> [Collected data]
▼
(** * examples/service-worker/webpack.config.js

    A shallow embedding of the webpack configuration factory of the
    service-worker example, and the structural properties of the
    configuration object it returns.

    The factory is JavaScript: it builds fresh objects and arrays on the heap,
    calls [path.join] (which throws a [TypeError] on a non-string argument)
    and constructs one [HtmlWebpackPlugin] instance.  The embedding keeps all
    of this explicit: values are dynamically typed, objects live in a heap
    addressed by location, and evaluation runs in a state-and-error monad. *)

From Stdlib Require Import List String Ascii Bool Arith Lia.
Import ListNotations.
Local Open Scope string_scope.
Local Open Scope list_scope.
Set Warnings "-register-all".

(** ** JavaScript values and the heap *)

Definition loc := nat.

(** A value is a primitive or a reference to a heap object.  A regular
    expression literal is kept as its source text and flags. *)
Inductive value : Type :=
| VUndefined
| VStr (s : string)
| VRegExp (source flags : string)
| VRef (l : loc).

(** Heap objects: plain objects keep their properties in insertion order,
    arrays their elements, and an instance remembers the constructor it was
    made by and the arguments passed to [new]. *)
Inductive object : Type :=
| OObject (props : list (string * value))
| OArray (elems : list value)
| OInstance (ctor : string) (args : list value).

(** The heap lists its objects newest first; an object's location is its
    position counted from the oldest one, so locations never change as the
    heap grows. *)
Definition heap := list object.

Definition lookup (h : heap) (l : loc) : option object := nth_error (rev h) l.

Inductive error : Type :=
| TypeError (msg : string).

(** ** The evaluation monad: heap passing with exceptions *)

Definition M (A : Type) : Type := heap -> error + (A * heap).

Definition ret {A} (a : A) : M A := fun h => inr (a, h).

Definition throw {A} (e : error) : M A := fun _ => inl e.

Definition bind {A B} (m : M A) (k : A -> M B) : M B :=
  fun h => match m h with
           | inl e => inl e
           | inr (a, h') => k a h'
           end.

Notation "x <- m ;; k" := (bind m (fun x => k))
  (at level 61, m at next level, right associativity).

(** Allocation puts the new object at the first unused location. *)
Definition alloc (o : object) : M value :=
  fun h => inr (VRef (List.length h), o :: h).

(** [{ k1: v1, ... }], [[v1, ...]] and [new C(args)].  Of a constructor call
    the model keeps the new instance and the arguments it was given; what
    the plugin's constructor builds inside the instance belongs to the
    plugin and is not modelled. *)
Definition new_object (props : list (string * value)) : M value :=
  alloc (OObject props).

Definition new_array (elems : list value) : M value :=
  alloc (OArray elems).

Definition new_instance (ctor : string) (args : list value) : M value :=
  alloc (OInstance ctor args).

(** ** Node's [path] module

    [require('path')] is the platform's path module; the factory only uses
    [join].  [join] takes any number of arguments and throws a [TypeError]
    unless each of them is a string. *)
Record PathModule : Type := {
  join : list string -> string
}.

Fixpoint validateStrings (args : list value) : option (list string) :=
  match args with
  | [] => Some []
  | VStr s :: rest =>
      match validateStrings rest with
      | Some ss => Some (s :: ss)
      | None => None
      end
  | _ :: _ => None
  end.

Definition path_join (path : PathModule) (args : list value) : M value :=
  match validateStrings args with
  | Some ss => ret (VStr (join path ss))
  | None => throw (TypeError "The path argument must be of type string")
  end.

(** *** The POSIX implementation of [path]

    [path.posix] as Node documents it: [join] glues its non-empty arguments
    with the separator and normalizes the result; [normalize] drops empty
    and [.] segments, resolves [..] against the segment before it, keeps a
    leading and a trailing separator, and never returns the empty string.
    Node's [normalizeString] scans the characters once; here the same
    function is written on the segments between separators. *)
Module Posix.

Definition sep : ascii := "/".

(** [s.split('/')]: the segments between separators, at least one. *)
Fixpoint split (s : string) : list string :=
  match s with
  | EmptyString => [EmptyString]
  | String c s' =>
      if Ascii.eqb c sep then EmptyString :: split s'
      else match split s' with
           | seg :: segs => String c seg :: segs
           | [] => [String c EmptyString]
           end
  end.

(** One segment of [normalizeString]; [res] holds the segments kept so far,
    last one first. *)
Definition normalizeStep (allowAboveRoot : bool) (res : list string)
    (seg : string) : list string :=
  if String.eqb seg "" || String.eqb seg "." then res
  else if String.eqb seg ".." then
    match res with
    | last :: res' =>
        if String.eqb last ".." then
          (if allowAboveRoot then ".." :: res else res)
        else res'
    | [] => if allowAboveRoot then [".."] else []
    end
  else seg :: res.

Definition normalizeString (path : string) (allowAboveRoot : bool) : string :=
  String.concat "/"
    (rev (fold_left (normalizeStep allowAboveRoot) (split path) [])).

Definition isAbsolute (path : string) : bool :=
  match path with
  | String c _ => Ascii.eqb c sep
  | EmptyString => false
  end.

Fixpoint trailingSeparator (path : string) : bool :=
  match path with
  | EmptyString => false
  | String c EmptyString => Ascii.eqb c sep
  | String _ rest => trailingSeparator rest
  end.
▲
▼
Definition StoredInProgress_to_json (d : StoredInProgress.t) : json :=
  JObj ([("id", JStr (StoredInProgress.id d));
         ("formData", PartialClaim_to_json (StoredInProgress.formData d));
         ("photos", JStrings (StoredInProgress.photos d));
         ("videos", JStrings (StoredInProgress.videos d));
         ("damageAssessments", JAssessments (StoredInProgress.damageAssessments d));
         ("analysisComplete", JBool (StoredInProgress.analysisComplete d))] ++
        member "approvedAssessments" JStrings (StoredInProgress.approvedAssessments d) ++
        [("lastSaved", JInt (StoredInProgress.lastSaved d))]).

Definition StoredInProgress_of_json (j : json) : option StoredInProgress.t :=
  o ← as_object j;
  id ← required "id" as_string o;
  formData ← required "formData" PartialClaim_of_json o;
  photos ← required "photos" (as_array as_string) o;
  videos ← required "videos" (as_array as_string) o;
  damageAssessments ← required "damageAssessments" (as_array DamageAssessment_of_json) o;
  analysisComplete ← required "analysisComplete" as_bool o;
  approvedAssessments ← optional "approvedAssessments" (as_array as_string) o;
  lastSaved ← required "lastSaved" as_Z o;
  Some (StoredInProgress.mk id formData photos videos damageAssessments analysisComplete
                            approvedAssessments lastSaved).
▲
> [Exercise]
Take the line above containing "Definition StoredInProgress_to_json (d", the line containing "JStrings (StoredInProgress.photos d));", and all lines in between, and copy them exactly without anything else.

> [Problem solution]
Definition StoredInProgress_to_json (d : StoredInProgress.t) : json :=
  JObj ([("id", JStr (StoredInProgress.id d));
         ("formData", PartialClaim_to_json (StoredInProgress.formData d));
         ("photos", JStrings (StoredInProgress.photos d));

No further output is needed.